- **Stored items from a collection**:

Lemma wp_send_po_requests fuel : forall counter r,
  0 <= counter -> Z.max 0 (MAX_PO_IN_FLIGHT - in_flight r) < Z.of_nat fuel ->
  counter + Z.max 0 (MAX_PO_IN_FLIGHT - in_flight r) < 500 ->
  wp only_bounds (send_po_requests VAR fuel counter)
    (fun _ r' => sent_all r' /\ exists ms groups, sent r ms groups r') r.
Proof.
  induction fuel as [|fuel IH]; intros counter r Hc Hf H500; [lia|]. cbn [send_po_requests].
  unfold po. apply wp_bind, wp_bind, wp_get, wp_ret.
  destruct (po_request_dll (others r)) as [|u us] eqn:Eq.
  { apply wp_ret. split; [left; exact Eq|]. exists [], []. apply sent_nothing; reflexivity. }
  fold (in_flight r). destruct (Z.leb_spec MAX_PO_IN_FLIGHT (in_flight r)) as [Hmax|Hlt].
  { apply wp_modify. split; [right; left; split; [exact Hmax|reflexivity]|].
    exists [], []. apply sent_nothing; reflexivity. }
  apply wp_bind. eapply wp_conseq; [apply wp_Construct_PO_Request|]. cbv beta. intros [m|] r1.
  2:{ intros [-> Hw]. apply wp_ret. split; [right; right; exact Hw|]. exists [], []. apply sent_nothing; reflexivity. }
  intros (taken & Hb). apply wp_bind, wp_modify.
  assert (Hin : in_flight (act (Send_PO_Request m) r1) = in_flight r + 1).
  { destruct Hb as (q & _ & -> & _). apply in_flight_next; [exact Hlt|reflexivity|reflexivity]. }
  rewrite Z.max_r in Hf, H500 by lia.
  apply wp_bind. rewrite (proj2 (Z.eqb_neq (counter + 1) 500)) by lia. apply wp_ret.
  eapply wp_conseq; [apply IH; rewrite ?Hin; lia|]. cbv beta. intros _ r2 (Hall & ms & groups & Hs).
  split; [exact Hall|]. exists (m :: ms), (taken :: groups). eapply sent_step; eassumption.
Qed.

Lemma wp_Send_PO_Request r :
  wp only_bounds (PRE_ORDER_Send_PO_Request VAR)
    (fun _ r' => sent_all r' /\ exists ms groups, sent r ms groups r') r.
Proof.
  apply wp_send_po_requests; pose proof (wrap32_bounds (seq_num (po_seq (others r)) - seq_num (po_seq_executed (others r))));
    unfold in_flight, MAX_PO_IN_FLIGHT; lia.
Qed.

(** C24. Updates leave in order: PRE_ORDER_Send_PO_Request sends PO-Requests with
    the next numbers, one after the other; what they hold, as a replica that
    executes them reads it, is the front of the queue of updates, in its order, and
    the rest stays in the queue. *)
Theorem updates_leave_in_order r r'
    (Hqueue : Forall whole (po_request_dll (others r))) (Hinc : is_u32 (incarnation (po_seq (others r))))
    (Hrun : PRE_ORDER_Send_PO_Request VAR r = Ret (tt, r')) :
  exists ms groups, actions r' = actions r ++ map Send_PO_Request ms /\ length groups = length ms /\
    po_request_dll (others r) = concat groups ++ po_request_dll (others r') /\
    forall k m us, ms !! k = Some m -> groups !! k = Some us -> carries m (after (S k) (po_seq (others r))) us.
Proof.
  destruct (wp_Ret _ _ _ _ _ _ (wp_Send_PO_Request r) Hrun) as (_ & ms & groups & []).
  exists ms, groups. auto.
Qed.

(** C25. Sending ends within the bounds of the code: the loop over the queue, which
    an assertion cuts at 500 requests, never fails it nor uses its fuel up; it
    stops when the queue is empty, when MAX_PO_IN_FLIGHT requests are on their way
    and the clients are no longer read, or when a recovering replica's own first
    update is not there; and it never exceeds that many on their way. *)
Theorem requests_in_flight r :
  PRE_ORDER_Send_PO_Request VAR r = Fault OutOfBounds \/
  exists r', PRE_ORDER_Send_PO_Request VAR r = Ret (tt, r') /\ sent_all r' /\
    (in_flight r <= MAX_PO_IN_FLIGHT -> in_flight r' <= MAX_PO_IN_FLIGHT).
Proof.
  pose proof (wp_Send_PO_Request r) as H. unfold wp in H.
  destruct (PRE_ORDER_Send_PO_Request VAR r) as [[[] r']|f]; [|left; congruence].
  destruct H as (Hall & ms & groups & Hs). right. exists r'. split; [reflexivity|]. split; [exact Hall|apply Hs].
Qed.
End Sending.

(** ** Updates taken in *)
Section Taking.
Context {crypto : Crypto} {signer : Signer} {R : Type} (VAR : server_variables).
Abbreviation state := (order_state (E := po_data (R := R))).
Implicit Types (r : state).

(** The client an update names and the number it gives it. *)
Definition number_of (u : list byte) : option (Z * po_seq_pair) :=
  server ← word_at u 4 (sz_signed_message + o_update_message_server_id);
  inc ← word_at u 4 o_signed_message_incarnation;
  seq ← word_at u 4 (sz_signed_message + o_update_message_seq_num);
  Some (server, mkPS inc seq).

Fixpoint process_updates (us : list (list byte)) : comp state unit :=
  match us with
  | [] => ret tt
  | u :: us => PRE_ORDER_Process_Update VAR u ;;; process_updates us
  end.

Definition payload_type : Z := sz_signed_message + sz_update_message + o_signed_message_type.

(** What there is of an update that [stamp] reads. *)
Definition readable (u : list byte) : Prop :=
  is_Some (word_at u 4 o_signed_message_machine_id) /\ is_Some (word_at u 4 payload_type).

Lemma number_words u server ps : number_of u = Some (server, ps) ->
  word_at u 4 (sz_signed_message + o_update_message_server_id) = Some server /\
  word_at u 4 o_signed_message_incarnation = Some (incarnation ps) /\
  word_at u 4 (sz_signed_message + o_update_message_seq_num) = Some (seq_num ps).
Proof.
  unfold number_of. destruct (word_at u 4 (_ + o_update_message_server_id)); [|discriminate].
  destruct (word_at u 4 o_signed_message_incarnation); [|discriminate].
  destruct (word_at u 4 (_ + o_update_message_seq_num)); [|discriminate]. intros [= <- <-]. auto.
Qed.

Lemma stamp_numbered u server ps r :
  number_of u = Some (server, ps) -> ps <> mkPS 0 0 -> readable u -> stamp VAR u r = Ret ((ps, u), r).
Proof.
  intros (_ & Hi & Hs)%number_words Hne [[mid Hm] [ty Ht]]. unfold stamp, bind at 1 2 3 4.
  rewrite (load_value _ _ _ _ _ Hm), (load_value _ _ _ _ _ Hi), (load_value _ _ _ _ _ Hs), (load_value _ _ _ _ _ Ht).
  destruct ps as [i n]. cbn [incarnation seq_num]. destruct (_ && _ && _ && _) eqn:E; [|reflexivity].
  rewrite !andb_true_iff, !Z.eqb_eq in E. destruct E as [[_ ->] ->]. congruence.
Qed.

Lemma wp_stamp u r :
  wp any_fault (stamp VAR u) (fun _ r' => r' = r /\ readable u) r.
Proof.
  unfold stamp. apply wp_bind, wp_load; [exact I|]. intros mid Hm. apply wp_bind, wp_load; [exact I|]. intros i _.
  apply wp_bind, wp_load; [exact I|]. intros n _. apply wp_bind, wp_load; [exact I|]. intros ty Ht.
  assert (Hr : readable u) by (split; eauto).
  destruct (_ && _); [|apply wp_ret; auto]. unfold po. apply wp_bind, wp_bind, wp_get, wp_ret.
  apply wp_bind, wp_or_oob; [exact I|]. intros own _. apply wp_ret. auto.
Qed.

- **Assignment**:
Search the data for "left" and list every line in which it occurs.

- **Response**:
  { apply wp_ret. split; [left; exact Eq|]. exists [], []. apply sent_nothing; reflexivity. }
  { apply wp_modify. split; [right; left; split; [exact Hmax|reflexivity]|].
  destruct (PRE_ORDER_Send_PO_Request VAR r) as [[[] r']|f]; [|left; congruence].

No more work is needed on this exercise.